Sermaye devleti kömür madenlerini taşeronlara vererek maden işçilerinin iliklerine kadar sömürülmesine de onay vermiş oldu. Kömür madenlerinin yeni sahipleri kasalarını doldururken, bu durumla doğrudan bağlantılı olarak maden işçilerinin ömürleri daha da kısaldı. Özelleştirme ve taşeronlaştırma politikaları Soma Katliamı’nın en önemli nedeni olarak kayıtlara geçti. Böylece işçi güvenliğinin olmadığı, sefalet ücretlerinin, kayıt dışı çalıştırmanın ve çocuk işçiliğinin, yani kölece çalışmanın dayatıldığı koşullarda işçi katliamı kaçınılmaz hale geldi.

Her yerde olduğu gibi iş cinayetlerinin önemli bir kısmı taşeron firmaların egemen olduğu işyerlerinde yaşanıyor. Taşeronluk düzeni büyüdükçe, egemenlik alanı arttıkça, bununla doğru orantılı olarak işçi ölümleri de artıyor. Daha önce Zonguldak Kozlu’da ölen 8 maden işçisi de, Türkiye Taşkömürü Kurumu’na iş yapan Star Madencilik adlı taşeron şirkette çalışıyorlardı.

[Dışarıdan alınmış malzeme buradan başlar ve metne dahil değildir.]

(* ===== verification/RbUpdate.v ===== *)
(** * Red-black trees: insertion and removal

    Order, balance, augmentation and contents of the trees of [Rb], and that
    [rb_insert] and [rb_remove] keep them.  The loops over [path] are related to
    the recursive functions [ins] and [del], on which the proofs go by induction
    on the tree. *)
From Stdlib Require Import Sorted.
From S2P Require Import Prelude Rb.

#[global] Arguments Leaf {A B}.
#[global] Arguments Node {A B} _ _ _ _ _.

(** The comparison is a strict order on nodes: what the header asks of the
    comparison function of a tree. *)
Class StrictCmp {A} (a_cmp : A -> A -> Z) : Prop := {
  cmp_flip x y : a_cmp x y < 0 <-> 0 < a_cmp y x;
  cmp_trans x y z : a_cmp x y < 0 -> a_cmp y z < 0 -> a_cmp x z < 0;
}.

Section Update.
Context {A B : Type} `{!EqDecision A} (a_cmp : A -> A -> Z) `{!StrictCmp a_cmp}.
Variable a_aug : A -> option (A * B) -> option (A * B) -> B.

Local Abbreviation tree := (tree (A := A) (B := B)).
Local Abbreviation frame := (frame (A := A) (B := B)).
Local Abbreviation insert_outcome := (insert_outcome (A := A) (B := B)).
Local Abbreviation remove_outcome := (remove_outcome (A := A) (B := B)).
Implicit Types (t l r : tree).

Definition lt (x y : A) : Prop := a_cmp x y < 0.

(** ** Contents, order, balance, augmentation *)

Fixpoint elements t : list A :=
  match t with Leaf => [] | Node _ l x _ r => elements l ++ x :: elements r end.

Definition sorted t : Prop := StronglySorted lt (elements t).

(** [wf red n t]: left-leaning red-black tree of black height [n] whose root is
    red or not. *)
Fixpoint wf (c : bool) (n : nat) t : Prop :=
  match t with
  | Leaf => c = false /\ n = O
  | Node true l _ _ r => c = true /\ wf false n l /\ wf false n r
  | Node false l _ _ r =>
      c = false /\ exists m, n = S m /\ (wf true m l \/ wf false m l) /\ wf false m r
  end.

Ortaya saçılan belgeler Alp Gürkan’ın taşeronlaştırmayı ‘Hizmet Alımı’ adıyla işlettiği ortaya çıktı. Skandal bununla sınırlı değil. Ayrıca çalışma ve Sosyal Güvenlik Bakanlığı’nın maden ocağını defalarca teftiş ettiği ve herhangi bir eksik bulmadığı da açığa çıktı. Örneğin bakanlık adına teftişi gerçekleştiren maden mühendisleri Emin Gümüş ve Ersin Bulut ile işletme müdürü Akın Çelik’in imzasının yer aldığı tutanakta, “iş yerinde 13, 14, 17, 18 Mart 2014 tarihlerinde yapılan programlı teftişte noksan husus tespit edilmemiştir” ifadeleriyle katliamın kilometre taşları döşenmiştir. Bu belge bile Soma patronları ile bakanlık arasındaki organik ilişkinin açık örneğidir. Bu organik ilişki aynı zamanda yaşanan katliamın sorumlusunun sermaye devleti olduğu gerçeğinin açık kanıtıdır.

Soma Katliamı’nın ardından 8 kişinin tutuklanmış olması emekçilerin ortaya çıkan tepkisini zayıflatmaya yönelik basit bir manevradır. Zira Soma Katliamı’na yol açan tüm süreçlerde sermaye devletinin, AKP iktidarının açık parmağı bulunmaktadır.